#### Data section

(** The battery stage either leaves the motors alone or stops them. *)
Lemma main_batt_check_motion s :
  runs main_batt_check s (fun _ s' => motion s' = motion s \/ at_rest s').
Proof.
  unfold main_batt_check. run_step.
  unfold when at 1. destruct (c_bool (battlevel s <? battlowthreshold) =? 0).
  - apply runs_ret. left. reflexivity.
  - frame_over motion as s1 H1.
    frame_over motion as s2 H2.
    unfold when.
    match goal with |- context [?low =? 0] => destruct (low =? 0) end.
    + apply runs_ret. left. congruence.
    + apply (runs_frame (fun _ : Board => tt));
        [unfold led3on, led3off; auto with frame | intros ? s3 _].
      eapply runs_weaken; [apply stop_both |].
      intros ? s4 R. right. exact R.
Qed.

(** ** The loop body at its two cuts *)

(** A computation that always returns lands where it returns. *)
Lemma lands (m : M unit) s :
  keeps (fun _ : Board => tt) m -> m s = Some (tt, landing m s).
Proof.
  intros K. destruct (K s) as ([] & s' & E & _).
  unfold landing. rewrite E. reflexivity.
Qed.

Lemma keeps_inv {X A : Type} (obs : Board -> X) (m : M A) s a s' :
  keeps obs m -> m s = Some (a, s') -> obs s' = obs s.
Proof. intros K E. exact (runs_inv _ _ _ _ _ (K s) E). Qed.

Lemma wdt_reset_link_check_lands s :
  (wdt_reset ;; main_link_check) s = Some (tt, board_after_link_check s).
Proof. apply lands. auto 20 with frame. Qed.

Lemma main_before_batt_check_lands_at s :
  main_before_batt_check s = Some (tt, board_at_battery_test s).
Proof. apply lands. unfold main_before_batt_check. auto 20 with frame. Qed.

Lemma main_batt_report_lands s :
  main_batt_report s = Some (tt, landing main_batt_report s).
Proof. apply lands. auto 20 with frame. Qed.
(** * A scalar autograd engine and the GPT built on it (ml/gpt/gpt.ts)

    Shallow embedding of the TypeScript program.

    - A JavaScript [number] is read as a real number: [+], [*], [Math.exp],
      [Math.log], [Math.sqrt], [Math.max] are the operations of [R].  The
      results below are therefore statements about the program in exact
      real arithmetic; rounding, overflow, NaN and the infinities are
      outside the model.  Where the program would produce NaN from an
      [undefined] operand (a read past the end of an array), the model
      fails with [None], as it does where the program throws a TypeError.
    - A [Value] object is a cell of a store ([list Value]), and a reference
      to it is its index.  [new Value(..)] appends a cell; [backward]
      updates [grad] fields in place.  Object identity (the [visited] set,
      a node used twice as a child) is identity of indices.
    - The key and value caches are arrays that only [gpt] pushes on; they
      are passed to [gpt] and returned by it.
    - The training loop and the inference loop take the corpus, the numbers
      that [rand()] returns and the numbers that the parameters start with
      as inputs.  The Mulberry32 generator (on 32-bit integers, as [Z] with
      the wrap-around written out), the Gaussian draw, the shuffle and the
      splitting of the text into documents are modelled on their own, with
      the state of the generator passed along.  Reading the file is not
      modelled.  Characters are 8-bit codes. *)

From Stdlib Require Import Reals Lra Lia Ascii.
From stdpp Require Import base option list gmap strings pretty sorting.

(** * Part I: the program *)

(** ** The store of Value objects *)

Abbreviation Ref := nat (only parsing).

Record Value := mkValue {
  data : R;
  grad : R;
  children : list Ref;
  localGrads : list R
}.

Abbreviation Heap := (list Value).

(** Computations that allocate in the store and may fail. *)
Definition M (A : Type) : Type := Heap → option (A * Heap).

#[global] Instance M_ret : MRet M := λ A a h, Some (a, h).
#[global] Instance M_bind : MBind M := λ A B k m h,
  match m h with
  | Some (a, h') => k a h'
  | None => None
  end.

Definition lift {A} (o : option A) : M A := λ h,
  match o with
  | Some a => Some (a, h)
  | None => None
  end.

#### Problem details
Everything from the first line of the data through the line holding "(obs : Board" should be output exactly, and no other lines.

#### Answer section
(** The battery stage either leaves the motors alone or stops them. *)
Lemma main_batt_check_motion s :
  runs main_batt_check s (fun _ s' => motion s' = motion s \/ at_rest s').
Proof.
  unfold main_batt_check. run_step.
  unfold when at 1. destruct (c_bool (battlevel s <? battlowthreshold) =? 0).
  - apply runs_ret. left. reflexivity.
  - frame_over motion as s1 H1.
    frame_over motion as s2 H2.
    unfold when.
    match goal with |- context [?low =? 0] => destruct (low =? 0) end.
    + apply runs_ret. left. congruence.
    + apply (runs_frame (fun _ : Board => tt));
        [unfold led3on, led3off; auto with frame | intros ? s3 _].
      eapply runs_weaken; [apply stop_both |].
      intros ? s4 R. right. exact R.
Qed.

(** ** The loop body at its two cuts *)

(** A computation that always returns lands where it returns. *)
Lemma lands (m : M unit) s :
  keeps (fun _ : Board => tt) m -> m s = Some (tt, landing m s).
Proof.
  intros K. destruct (K s) as ([] & s' & E & _).
  unfold landing. rewrite E. reflexivity.
Qed.

Lemma keeps_inv {X A : Type} (obs : Board -> X) (m : M A) s a s' :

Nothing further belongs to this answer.